# [Problem]
Where the records below reach the line containing "(** ** Unary operations *)", start transcribing, and end with the line containing "width ← get_uint_width", exactly and with nothing else added.

# [Data records]

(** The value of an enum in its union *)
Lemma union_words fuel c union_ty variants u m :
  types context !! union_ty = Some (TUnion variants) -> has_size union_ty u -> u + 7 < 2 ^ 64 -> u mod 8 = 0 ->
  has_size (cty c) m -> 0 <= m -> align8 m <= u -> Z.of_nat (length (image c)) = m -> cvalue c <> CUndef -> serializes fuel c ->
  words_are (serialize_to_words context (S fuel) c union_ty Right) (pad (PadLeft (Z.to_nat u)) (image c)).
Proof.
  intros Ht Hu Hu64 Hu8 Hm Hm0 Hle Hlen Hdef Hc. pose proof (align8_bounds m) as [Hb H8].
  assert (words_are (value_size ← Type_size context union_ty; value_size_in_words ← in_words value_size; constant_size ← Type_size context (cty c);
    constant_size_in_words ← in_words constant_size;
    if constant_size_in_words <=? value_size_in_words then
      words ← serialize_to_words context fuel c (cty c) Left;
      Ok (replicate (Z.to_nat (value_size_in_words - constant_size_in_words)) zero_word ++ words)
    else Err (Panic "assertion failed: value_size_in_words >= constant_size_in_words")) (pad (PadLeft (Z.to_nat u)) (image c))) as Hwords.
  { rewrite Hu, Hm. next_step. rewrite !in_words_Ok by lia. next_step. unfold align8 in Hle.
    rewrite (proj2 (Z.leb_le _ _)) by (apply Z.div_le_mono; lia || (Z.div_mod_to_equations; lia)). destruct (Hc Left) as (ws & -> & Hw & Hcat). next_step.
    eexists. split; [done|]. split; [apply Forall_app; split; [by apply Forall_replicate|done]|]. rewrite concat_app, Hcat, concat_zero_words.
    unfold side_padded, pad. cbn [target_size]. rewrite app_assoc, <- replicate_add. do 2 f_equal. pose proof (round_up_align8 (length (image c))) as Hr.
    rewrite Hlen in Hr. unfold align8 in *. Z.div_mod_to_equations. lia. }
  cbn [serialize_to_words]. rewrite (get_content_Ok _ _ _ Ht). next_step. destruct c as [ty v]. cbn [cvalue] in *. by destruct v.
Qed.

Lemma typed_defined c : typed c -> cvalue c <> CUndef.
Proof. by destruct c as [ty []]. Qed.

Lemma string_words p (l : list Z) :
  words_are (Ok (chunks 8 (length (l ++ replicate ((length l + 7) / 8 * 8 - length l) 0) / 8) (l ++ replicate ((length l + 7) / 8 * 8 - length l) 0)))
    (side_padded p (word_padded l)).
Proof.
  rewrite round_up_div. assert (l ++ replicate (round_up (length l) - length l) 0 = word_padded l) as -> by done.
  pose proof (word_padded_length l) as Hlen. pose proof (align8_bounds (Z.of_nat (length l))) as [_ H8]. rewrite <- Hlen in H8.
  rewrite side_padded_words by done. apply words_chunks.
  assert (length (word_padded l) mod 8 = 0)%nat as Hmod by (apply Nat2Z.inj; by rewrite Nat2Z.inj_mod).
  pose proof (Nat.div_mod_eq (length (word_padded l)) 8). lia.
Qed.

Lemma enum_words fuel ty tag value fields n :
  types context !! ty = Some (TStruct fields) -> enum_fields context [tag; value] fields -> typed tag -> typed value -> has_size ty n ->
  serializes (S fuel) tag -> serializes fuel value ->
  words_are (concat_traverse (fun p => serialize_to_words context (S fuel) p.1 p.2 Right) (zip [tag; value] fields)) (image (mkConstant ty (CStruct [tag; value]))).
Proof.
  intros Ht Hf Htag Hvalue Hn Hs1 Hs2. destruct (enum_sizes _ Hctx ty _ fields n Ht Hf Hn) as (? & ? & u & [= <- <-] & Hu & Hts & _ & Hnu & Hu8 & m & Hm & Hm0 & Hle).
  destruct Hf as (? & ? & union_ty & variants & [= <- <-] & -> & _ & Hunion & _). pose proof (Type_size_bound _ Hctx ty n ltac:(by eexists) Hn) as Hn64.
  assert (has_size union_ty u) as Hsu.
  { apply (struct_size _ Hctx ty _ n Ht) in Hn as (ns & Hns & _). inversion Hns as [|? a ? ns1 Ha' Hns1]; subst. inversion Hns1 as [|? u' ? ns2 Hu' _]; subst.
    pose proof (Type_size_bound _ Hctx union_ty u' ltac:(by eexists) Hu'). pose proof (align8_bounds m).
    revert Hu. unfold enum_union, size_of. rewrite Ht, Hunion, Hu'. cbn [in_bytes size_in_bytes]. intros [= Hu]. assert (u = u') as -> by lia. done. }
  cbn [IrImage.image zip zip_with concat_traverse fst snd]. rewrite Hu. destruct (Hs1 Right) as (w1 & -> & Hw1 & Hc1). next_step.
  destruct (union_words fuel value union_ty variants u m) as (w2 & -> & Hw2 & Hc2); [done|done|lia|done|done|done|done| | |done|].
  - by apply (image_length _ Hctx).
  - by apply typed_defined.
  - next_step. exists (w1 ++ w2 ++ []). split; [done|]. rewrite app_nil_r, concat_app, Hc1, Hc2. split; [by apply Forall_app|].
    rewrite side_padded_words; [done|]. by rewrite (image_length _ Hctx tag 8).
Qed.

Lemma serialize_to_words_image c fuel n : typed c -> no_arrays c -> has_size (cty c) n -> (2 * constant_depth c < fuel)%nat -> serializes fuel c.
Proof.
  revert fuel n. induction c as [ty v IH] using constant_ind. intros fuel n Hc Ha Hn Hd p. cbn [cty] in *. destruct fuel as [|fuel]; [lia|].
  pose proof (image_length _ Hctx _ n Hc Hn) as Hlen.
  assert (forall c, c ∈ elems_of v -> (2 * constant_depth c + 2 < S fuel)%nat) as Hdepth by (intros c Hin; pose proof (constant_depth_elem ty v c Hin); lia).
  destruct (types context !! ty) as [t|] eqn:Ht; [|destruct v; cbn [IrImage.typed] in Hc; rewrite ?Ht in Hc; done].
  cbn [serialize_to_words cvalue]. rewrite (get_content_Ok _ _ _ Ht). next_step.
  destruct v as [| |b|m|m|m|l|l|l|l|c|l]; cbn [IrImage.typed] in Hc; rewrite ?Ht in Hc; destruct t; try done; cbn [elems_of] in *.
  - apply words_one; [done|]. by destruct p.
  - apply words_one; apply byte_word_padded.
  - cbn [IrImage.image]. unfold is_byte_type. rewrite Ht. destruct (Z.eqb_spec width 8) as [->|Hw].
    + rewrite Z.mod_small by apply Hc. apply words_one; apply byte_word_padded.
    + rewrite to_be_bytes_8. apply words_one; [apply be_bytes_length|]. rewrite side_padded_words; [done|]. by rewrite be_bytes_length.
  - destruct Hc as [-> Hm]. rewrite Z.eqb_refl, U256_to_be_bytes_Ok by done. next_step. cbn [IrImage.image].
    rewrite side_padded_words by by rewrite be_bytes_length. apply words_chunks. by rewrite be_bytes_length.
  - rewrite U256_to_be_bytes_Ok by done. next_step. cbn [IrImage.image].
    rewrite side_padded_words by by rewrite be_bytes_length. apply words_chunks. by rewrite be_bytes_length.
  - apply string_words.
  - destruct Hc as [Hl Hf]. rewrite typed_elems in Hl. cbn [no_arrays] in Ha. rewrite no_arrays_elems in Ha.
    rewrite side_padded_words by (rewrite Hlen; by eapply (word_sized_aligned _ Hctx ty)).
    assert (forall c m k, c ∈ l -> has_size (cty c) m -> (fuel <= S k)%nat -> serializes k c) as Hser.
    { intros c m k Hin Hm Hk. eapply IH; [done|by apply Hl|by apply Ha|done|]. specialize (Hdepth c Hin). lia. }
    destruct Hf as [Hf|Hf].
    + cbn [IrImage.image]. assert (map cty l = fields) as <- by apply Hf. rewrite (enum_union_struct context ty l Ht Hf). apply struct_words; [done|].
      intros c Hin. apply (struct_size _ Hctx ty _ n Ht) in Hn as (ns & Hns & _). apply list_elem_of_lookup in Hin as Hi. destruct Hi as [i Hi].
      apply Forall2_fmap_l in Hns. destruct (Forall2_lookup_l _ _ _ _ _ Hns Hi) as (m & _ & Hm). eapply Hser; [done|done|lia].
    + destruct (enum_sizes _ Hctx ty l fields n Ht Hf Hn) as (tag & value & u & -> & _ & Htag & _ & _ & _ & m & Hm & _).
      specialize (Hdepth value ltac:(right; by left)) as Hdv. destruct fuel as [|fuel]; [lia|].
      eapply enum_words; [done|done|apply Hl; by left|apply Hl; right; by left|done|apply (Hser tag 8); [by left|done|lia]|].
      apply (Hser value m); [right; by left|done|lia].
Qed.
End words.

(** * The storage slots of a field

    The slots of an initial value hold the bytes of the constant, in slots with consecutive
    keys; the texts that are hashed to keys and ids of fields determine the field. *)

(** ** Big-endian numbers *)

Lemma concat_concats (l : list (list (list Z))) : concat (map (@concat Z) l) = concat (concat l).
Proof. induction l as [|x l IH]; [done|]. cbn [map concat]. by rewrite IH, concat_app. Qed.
* * *
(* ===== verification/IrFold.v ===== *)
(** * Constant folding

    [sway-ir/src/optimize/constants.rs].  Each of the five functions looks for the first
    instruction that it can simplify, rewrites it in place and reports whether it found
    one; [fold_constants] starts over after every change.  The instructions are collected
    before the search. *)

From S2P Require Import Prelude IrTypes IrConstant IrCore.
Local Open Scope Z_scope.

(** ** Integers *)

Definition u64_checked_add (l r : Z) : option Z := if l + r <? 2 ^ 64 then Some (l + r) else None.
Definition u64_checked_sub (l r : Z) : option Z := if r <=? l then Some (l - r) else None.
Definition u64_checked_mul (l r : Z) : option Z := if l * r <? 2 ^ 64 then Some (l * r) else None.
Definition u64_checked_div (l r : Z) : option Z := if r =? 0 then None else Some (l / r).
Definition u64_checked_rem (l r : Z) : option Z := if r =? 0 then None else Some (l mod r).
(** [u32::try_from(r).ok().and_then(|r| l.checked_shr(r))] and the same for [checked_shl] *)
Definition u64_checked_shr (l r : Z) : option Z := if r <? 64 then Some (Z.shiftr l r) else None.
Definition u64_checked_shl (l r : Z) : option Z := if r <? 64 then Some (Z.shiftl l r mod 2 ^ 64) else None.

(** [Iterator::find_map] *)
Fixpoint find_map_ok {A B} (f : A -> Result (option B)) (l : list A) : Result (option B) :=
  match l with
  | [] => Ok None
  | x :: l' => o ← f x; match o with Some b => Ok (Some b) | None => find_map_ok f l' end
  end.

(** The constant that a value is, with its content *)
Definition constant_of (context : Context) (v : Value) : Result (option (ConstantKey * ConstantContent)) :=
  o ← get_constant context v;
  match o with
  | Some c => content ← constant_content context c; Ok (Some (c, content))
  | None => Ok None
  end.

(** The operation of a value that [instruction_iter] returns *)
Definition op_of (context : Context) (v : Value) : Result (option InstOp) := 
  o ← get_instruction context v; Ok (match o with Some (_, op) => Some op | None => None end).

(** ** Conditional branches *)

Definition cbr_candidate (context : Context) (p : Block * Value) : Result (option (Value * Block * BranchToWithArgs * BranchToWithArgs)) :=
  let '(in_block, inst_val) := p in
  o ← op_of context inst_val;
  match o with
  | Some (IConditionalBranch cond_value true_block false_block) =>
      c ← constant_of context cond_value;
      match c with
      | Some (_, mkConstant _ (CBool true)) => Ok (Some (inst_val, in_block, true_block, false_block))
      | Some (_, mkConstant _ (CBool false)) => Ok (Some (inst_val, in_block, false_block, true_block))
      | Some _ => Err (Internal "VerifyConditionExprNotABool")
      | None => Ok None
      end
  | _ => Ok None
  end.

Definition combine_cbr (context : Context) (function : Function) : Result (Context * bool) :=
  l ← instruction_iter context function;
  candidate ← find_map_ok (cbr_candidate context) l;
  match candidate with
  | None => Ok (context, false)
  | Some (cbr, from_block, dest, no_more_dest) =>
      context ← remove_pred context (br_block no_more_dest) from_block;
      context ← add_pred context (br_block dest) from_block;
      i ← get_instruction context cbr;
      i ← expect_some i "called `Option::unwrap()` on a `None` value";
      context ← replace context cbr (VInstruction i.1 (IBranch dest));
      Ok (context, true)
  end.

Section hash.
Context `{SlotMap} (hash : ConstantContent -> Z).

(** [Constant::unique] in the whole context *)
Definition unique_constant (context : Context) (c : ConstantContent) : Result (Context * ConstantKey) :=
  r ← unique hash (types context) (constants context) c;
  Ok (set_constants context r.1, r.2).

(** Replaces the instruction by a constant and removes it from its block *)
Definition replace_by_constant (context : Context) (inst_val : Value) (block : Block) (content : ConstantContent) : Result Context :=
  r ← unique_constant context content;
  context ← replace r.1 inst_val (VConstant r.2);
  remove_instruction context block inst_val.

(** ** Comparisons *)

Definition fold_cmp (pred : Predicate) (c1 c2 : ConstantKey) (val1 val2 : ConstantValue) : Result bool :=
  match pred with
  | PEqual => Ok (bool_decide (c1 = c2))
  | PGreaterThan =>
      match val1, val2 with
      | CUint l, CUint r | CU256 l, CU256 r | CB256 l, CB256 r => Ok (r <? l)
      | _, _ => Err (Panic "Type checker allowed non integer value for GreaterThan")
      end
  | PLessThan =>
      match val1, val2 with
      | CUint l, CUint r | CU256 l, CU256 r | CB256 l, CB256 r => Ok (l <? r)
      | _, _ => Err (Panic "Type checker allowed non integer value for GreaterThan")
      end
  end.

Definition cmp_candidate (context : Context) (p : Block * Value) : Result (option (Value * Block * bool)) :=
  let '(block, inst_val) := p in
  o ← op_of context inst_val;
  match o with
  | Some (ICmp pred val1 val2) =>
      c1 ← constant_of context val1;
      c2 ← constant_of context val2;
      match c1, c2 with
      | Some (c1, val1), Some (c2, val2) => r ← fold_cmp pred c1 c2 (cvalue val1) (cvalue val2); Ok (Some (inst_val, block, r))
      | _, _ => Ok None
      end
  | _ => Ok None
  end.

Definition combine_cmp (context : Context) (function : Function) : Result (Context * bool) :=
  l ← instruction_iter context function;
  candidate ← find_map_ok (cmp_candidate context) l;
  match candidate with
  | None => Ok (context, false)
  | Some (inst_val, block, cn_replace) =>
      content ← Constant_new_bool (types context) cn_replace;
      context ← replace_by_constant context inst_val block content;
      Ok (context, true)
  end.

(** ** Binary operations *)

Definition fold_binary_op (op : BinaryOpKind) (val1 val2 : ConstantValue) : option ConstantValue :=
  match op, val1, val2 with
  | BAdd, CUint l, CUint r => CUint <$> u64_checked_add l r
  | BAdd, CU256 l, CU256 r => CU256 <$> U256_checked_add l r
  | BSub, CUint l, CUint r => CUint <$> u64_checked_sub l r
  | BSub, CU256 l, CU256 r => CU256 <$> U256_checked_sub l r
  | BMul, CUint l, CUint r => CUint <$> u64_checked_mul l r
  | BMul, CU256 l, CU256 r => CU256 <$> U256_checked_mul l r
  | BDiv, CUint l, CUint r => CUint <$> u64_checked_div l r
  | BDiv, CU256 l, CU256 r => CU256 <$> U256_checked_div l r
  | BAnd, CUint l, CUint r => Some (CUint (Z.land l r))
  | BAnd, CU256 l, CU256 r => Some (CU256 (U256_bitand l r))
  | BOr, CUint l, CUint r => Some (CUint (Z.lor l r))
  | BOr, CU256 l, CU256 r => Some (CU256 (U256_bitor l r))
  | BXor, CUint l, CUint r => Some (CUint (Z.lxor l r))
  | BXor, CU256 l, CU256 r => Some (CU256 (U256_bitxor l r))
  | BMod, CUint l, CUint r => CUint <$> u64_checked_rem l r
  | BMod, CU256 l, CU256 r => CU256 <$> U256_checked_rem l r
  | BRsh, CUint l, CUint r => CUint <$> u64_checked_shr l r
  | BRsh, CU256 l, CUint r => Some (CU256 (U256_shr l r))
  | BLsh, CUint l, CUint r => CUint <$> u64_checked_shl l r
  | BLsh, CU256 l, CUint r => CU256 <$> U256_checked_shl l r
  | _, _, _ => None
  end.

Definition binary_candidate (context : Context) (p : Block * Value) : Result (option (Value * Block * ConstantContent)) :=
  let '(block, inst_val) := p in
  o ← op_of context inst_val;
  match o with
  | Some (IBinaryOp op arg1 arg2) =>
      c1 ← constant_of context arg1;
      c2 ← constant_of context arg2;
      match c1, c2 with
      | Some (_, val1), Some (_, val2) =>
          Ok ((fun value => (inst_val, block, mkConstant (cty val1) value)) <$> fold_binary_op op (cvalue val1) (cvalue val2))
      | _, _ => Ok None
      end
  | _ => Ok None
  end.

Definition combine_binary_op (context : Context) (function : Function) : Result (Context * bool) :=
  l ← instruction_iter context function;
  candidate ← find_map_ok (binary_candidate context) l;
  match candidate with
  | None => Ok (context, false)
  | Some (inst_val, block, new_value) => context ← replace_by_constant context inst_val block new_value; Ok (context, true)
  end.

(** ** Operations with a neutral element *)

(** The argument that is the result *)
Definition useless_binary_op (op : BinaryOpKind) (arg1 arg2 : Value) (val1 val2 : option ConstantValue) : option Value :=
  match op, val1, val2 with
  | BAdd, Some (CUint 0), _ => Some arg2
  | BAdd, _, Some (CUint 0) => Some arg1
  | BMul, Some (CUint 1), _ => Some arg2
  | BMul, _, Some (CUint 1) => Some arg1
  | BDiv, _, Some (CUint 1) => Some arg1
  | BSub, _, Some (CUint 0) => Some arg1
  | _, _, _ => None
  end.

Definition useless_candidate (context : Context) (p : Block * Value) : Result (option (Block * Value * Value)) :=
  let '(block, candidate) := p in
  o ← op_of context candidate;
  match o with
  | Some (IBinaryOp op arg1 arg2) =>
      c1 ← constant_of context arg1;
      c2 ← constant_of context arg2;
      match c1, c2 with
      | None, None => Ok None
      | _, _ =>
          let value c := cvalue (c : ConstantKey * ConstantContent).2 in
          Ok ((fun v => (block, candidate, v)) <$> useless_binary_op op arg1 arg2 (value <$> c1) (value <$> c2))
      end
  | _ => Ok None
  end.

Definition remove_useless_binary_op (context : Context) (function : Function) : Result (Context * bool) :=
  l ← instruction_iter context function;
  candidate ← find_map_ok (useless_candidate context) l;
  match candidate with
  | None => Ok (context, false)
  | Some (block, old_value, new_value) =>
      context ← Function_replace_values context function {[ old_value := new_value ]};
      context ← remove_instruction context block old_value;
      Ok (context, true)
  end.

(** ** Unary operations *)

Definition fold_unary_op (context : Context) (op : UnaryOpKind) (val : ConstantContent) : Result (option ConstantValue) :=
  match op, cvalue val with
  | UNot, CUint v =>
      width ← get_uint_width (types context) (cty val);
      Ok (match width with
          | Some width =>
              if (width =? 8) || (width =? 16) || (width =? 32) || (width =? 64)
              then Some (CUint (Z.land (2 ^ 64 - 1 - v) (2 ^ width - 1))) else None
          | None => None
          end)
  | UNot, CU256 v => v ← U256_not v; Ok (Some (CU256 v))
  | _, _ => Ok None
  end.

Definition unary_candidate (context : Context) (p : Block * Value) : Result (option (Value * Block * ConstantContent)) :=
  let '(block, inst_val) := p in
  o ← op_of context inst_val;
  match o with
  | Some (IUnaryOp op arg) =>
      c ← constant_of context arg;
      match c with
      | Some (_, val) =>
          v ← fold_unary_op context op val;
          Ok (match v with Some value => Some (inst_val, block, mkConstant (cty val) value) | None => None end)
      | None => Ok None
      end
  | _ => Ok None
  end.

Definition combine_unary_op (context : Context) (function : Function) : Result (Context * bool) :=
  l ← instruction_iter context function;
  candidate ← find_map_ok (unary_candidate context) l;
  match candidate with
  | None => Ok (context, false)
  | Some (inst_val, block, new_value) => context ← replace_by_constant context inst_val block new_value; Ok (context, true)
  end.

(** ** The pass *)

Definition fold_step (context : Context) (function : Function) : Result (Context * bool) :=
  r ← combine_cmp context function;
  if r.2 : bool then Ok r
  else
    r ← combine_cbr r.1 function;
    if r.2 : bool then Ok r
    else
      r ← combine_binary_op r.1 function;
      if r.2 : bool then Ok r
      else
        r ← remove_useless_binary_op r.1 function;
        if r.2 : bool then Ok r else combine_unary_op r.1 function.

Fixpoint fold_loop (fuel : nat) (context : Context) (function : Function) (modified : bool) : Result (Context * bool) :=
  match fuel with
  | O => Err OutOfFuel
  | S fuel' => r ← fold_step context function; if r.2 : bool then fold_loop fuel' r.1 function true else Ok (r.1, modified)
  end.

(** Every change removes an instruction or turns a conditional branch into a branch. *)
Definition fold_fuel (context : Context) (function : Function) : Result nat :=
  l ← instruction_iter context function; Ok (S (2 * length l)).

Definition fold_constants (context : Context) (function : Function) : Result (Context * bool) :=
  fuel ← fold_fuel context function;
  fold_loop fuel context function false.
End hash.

# [Exercise response]
(** ** Unary operations *)

Definition fold_unary_op (context : Context) (op : UnaryOpKind) (val : ConstantContent) : Result (option ConstantValue) :=
  match op, cvalue val with
  | UNot, CUint v =>
      width ← get_uint_width (types context) (cty val);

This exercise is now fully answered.